Task requirements> The expected output is the first line of the data below and every line after it, up to and including the line containing "From S2P Require", each reproduced exactly.
-------
(* ===== verification/VmDemo.v ===== *)
(** * Two address spaces of the concrete machine

    The process of Demo.v with one page of memory, and a second, empty page table:
    the theorems about address spaces applied to them. *)

From S2P Require Import Prelude Machine Kstate Logic Strings Sched Kalloc Vm VmSpec UvmSpec UvmCopy CopySpec Printf Console ConsoleSpec ConsoleRead Demo.

Definition vd_new : Z := demo_page 14.
Definition vd_leaf : Z := Z.lor (Z.lor (PA2PTE (demo_page 13)) (Z.lor (Z.lor PTE_R PTE_W) PTE_U)) PTE_V.

(** The tables 11 and 12 below the root, and the data page 13. *)
Definition vd_mem : gmap Z Z :=
  store64 (store64 (store64 (demo_mem 0 0 0) demo_pt (Z.lor (PA2PTE (demo_page 11)) PTE_V))
    (demo_page 11) (Z.lor (PA2PTE (demo_page 12)) PTE_V)) (demo_page 12) vd_leaf.

Definition vd_pages : gmap Z puse :=
  list_to_map [(demo_pt, Table demo_pt Root); (demo_page 11, Table demo_pt (Mid 0));
    (demo_page 12, Table demo_pt (Low 0 0)); (demo_page 13, Data demo_pt 0); (vd_new, Table vd_new Root)].

Definition vd_free : list Z := demo_page <$> [8; 7; 6; 5; 4; 3; 2; 1].

Definition vd : kstate :=
  (demo 0 0 0 0 0 0) <| k_mem := vd_mem |>
    <| k_procs ::= <[0%nat := (demo_proc 0 0 0) <| p_sz := PGSIZE |>]> |>.

(** The entries of the tables. *)
Lemma vd_entry k i : k = 9 ∨ k = 11 ∨ k = 12 ∨ k = 14 → 0 ≤ i < 512 →
  entry vd_mem (demo_page k) i =
    if i =? 0 then
      if k =? 9 then Z.lor (PA2PTE (demo_page 11)) PTE_V
      else if k =? 11 then Z.lor (PA2PTE (demo_page 12)) PTE_V
      else if k =? 12 then vd_leaf else 0
    else 0.
Proof.
  intros Hk Hi. destruct (Z.eqb_spec i 0) as [-> | Hne]; [by destruct Hk as [-> | [-> | [-> | ->]]]; vm_compute |].
  assert (load64 ∅ (demo_page k + 8 * i) = 0) as E0 by done. rewrite <-E0. clear E0.
  unfold entry, vd_mem, demo_mem. cbn [foldr Z.eqb]. unfold demo_pt, demo_tf, demo_page. unfold_consts.
  unfold TF_a7, TF_a0, TF_a1. do 14 (rewrite load64_store64_out by lia). done.
Qed.

Lemma vd_lookup p u : vd_pages !! p = Some u →
  ∃ k, p = demo_page k ∧
    (k = 9 ∧ u = Table demo_pt Root ∨ k = 11 ∧ u = Table demo_pt (Mid 0) ∨ k = 12 ∧ u = Table demo_pt (Low 0 0) ∨
     k = 13 ∧ u = Data demo_pt 0 ∨ k = 14 ∧ u = Table vd_new Root).
Proof.
  intros H%elem_of_list_to_map_2. repeat (apply elem_of_cons in H as [[= -> ->] | H]; [eexists; split; [reflexivity | tauto] |]).
  by apply elem_of_nil in H.
Qed.

Lemma vd_free_ok : free_pages vd_free vd.
Proof.
  split.
  - by vm_compute.
  - apply (bool_decide_unpack _). by vm_compute.
  - apply (bool_decide_unpack _). by vm_compute.
Qed.

(** Every page of the machine has its use. *)
Lemma vd_ok : vm_ok 0 vd_pages vd_free vd.
Proof.
  split; [split |].
  - apply vd_free_ok.
  - intros p Hp. unfold vd_free in Hp. simpl in Hp.
    repeat (apply elem_of_cons in Hp as [-> | Hp]; [by vm_compute |]). by apply elem_of_nil in Hp.
  - intros p u (k & -> & Hk)%vd_lookup. unfold page_ok, demo_page. unfold demo_layout, sym_end.
    destruct Hk as [[-> _] | [[-> _] | [[-> _] | [[-> _] | [-> _]]]]]; (split; [done | split; [split |]]; done).
  - intros p root (k & -> & Hk)%vd_lookup. by destruct Hk as [[-> [= ->]] | [[_ ?] | [[_ ?] | [[_ ?] | [-> [= ->]]]]]].
  - intros p root q q' i (k & -> & Hk)%vd_lookup Hq Hi. change (k_mem vd) with vd_mem.
    destruct Hk as [[-> [= -> ->]] | [[-> [= -> ->]] | [[-> [= -> ->]] | [[_ [=]] | [-> [= -> ->]]]]]];
      [| | discriminate |]; rewrite vd_entry by (tauto || done); (destruct (Z.eqb_spec i 0) as [-> |]; [| discriminate]);
      try discriminate; injection Hq as <-; intros _; by vm_compute.
  - intros p root i j n (k & -> & Hk)%vd_lookup Hn _. change (k_mem vd) with vd_mem.
    destruct Hk as [[_ [=]] | [[_ [=]] | [[-> [= -> -> ->]] | [[_ [=]] | [_ [=]]]]]].
    rewrite vd_entry by (tauto || done). destruct (Z.eqb_spec n 0) as [-> |]; [| discriminate]. intros _ _. by vm_compute.
  - intros p root q (k & -> & Hk)%vd_lookup Hq. change (k_mem vd) with vd_mem.
    destruct Hk as [[-> [= -> ->]] | [[-> [= -> ->]] | [[-> [= -> ->]] | [[_ ?] | [-> [= -> ->]]]]]]; try done.
    + exists demo_pt, Root, 0. repeat split; try done; by vm_compute.
    + exists (demo_page 11), (Mid 0), 0. repeat split; try done; by vm_compute.
Qed.

Lemma vd_trans_new va : trans vd_mem vd_new va = 0.
Proof.
  unfold trans. rewrite (vd_entry 14) by (tauto || apply PX_range). by destruct (PX 2 va =? 0).
Qed.

Lemma vd_copyable : copyable 0 vd_pages vd_free vd demo_pt vd_new PGSIZE.
Proof.
  split; [apply vd_ok | | | | done | done |].
  - apply not_elem_of_nil.
  - split; [by vm_compute | done].
  - split; [by vm_compute | done].
  - intros va _. change (k_mem vd) with vd_mem. by rewrite vd_trans_new.
Qed.

Lemma vd_space : space 0 vd_pages vd_free vd demo_pt PGSIZE.
Proof.
  split; [apply vd_ok | apply not_elem_of_nil | by vm_compute | done | done |].
  exists 0%nat, ((demo_proc 0 0 0) <| p_sz := PGSIZE |>). done.
Qed.

(** The calls succeed on this machine. *)
Definition result {A} (o : outcome A) : option A := match o with Done a _ => Some a | _ => None end.

Lemma vd_uvmcopy : result (uvmcopy demo_pt vd_new PGSIZE vd) = Some 0.
Proof. by vm_compute. Qed.

Lemma vd_copyout : result (copyout demo_pt 10 [1; 2; 3] vd) = Some 0.
Proof. by vm_compute. Qed.

Lemma vd_copyin : result (copyin demo_pt 10 3 vd) = Some ([0; 0; 0], 0).
Proof. by vm_compute. Qed.

Lemma uvmcopy_copies_memory_witness :
  ∃ s', uvmcopy demo_pt vd_new PGSIZE vd = Done 0 s' ∧
    user_byte (k_mem s') vd_new 7 = user_byte (k_mem vd) demo_pt 7.
Proof.
  destruct (uvmcopy_copies_memory 0 vd_pages vd_free vd demo_pt vd_new PGSIZE vd_copyable)
    as (r & s' & pages' & l' & E & _ & _ & [(-> & _ & H) | (-> & _)]).
  - exists s'. split; [exact E |]. apply (H 7). split; done.
  - pose proof vd_uvmcopy as Hr. rewrite E in Hr. discriminate Hr.
Defined.

Lemma copyout_writes_view_witness :
  ∃ s', copyout demo_pt 10 [1; 2; 3] vd = Done 0 s' ∧ view PGSIZE (k_mem s') demo_pt 11 = Some (2, true).
Proof.
  destruct (copyout_writes_view 0 vd_pages vd_free vd demo_pt PGSIZE 10 [1; 2; 3] vd_space)
    as (r & s' & k & pages' & l' & E & _ & _ & H & [[-> ->] | [-> _]]); [done | |].
  - exists s'. split; [exact E |]. rewrite (H demo_pt PGSIZE 11); [| exact (sp_root _ _ _ _ _ _ vd_space) | discriminate | done | split; done].
    rewrite decide_True; [reflexivity | split; [done | split; done]].
  - pose proof vd_copyout as Hr. rewrite E in Hr. discriminate Hr.
Defined.

Lemma copyin_reads_view_witness :
  ∃ bs s', copyin demo_pt 10 3 vd = Done (bs, 0) s' ∧ reads PGSIZE (k_mem vd) demo_pt 10 bs.
Proof.
  destruct (copyin_reads_view 0 vd_pages vd_free vd demo_pt PGSIZE 10 3 vd_space)
    as (bs & r & s' & pages' & l' & E & _ & _ & _ & H & [[-> _] | [-> _]]); [done | done | |].
  - exists bs, s'. split; [exact E | exact H].
  - pose proof vd_copyin as Hr. rewrite E in Hr. discriminate Hr.
Defined.

(** ** The console of this machine *)

(** The line [hi] has been typed and handed over, and an [x] after it; the counters
    are about to wrap around. *)
Definition vd_cons : cons_t :=
  mkCons (<[127%nat := 104]> (<[0%nat := 105]> (<[1%nat := 10]> (<[2%nat := 120]> (replicate 128 0))))) (2 ^ 32 - 1) 2 3.
Definition vd_typed : kstate := vd <| k_cons := vd_cons |>.

Lemma vd_buffer : buffer (k_cons vd_typed) [104; 105; 10] [120] (2 ^ 32 - 1).
Proof.
  split; [done | by vm_compute | by vm_compute | by vm_compute | by vm_compute; lia | by vm_compute | by repeat constructor |].
  intros [| [| [| [| k]]]] x Hx; simpl in Hx; [by injection Hx as <-; vm_compute .. | by rewrite lookup_nil in Hx].
Qed.

Lemma vd_quiet : quiet vd_typed.
Proof. split; [apply not_elem_of_nil | apply not_elem_of_nil | intros j; apply not_elem_of_nil | done | by vm_compute]. Qed.

Lemma console_edits_lines_witness : ∃ s', consoleintr 10 vd_typed = Done tt s' ∧
  buffer (k_cons s') [104; 105; 10; 120; 10] [] (2 ^ 32 - 1).
Proof.
  destruct (console_edits_lines 10 vd_typed [104; 105; 10] [120] (2 ^ 32 - 1) vd_quiet vd_buffer)
    as (s' & Hrun & Hb & _).
  - repeat constructor. discriminate.
  - unfold is_byte. lia.
  - exists s'. split; [exact Hrun | exact Hb].
Defined.

Lemma vd_typed_space : space 0 vd_pages vd_free vd_typed demo_pt PGSIZE.
Proof. apply (space_frame 0 vd_pages vd_free vd); try done; [apply vd_space | apply not_elem_of_nil]. Qed.

Lemma vd_consoleread : result (consoleread (DUser 10) 100 vd_typed) = Some 3.
Proof. by vm_compute. Qed.

Lemma console_read_delivers_line_witness :
  ∃ s', consoleread (DUser 10) 100 vd_typed = Done 3 s' ∧ view PGSIZE (k_mem s') demo_pt 11 = Some (105, true).
Proof.
  destruct (console_read_delivers_line 0 vd_pages vd_free vd_typed demo_pt PGSIZE [104; 105; 10] [120] (2 ^ 32 - 1) 10 100 [104; 105; 10] false
    vd_typed_space) as (k & s' & l' & pages' & E & _ & H & _); [apply not_elem_of_nil | exact vd_buffer | lia | lia | lia | reflexivity |].
  pose proof vd_consoleread as Hr. rewrite E in Hr. injection Hr as Hk. exists s'. rewrite Hk in E. split; [exact E |].
  rewrite (H demo_pt PGSIZE 11); [| exact (sp_root _ _ _ _ _ _ vd_space) | discriminate | done | split; done].
  rewrite decide_True; [reflexivity | split; [done | lia]].
Defined.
-------
Response box>
(* ===== verification/VmDemo.v ===== *)
(** * Two address spaces of the concrete machine

    The process of Demo.v with one page of memory, and a second, empty page table:
    the theorems about address spaces applied to them. *)

From S2P Require Import Prelude Machine Kstate Logic Strings Sched Kalloc Vm VmSpec UvmSpec UvmCopy CopySpec Printf Console ConsoleSpec ConsoleRead Demo.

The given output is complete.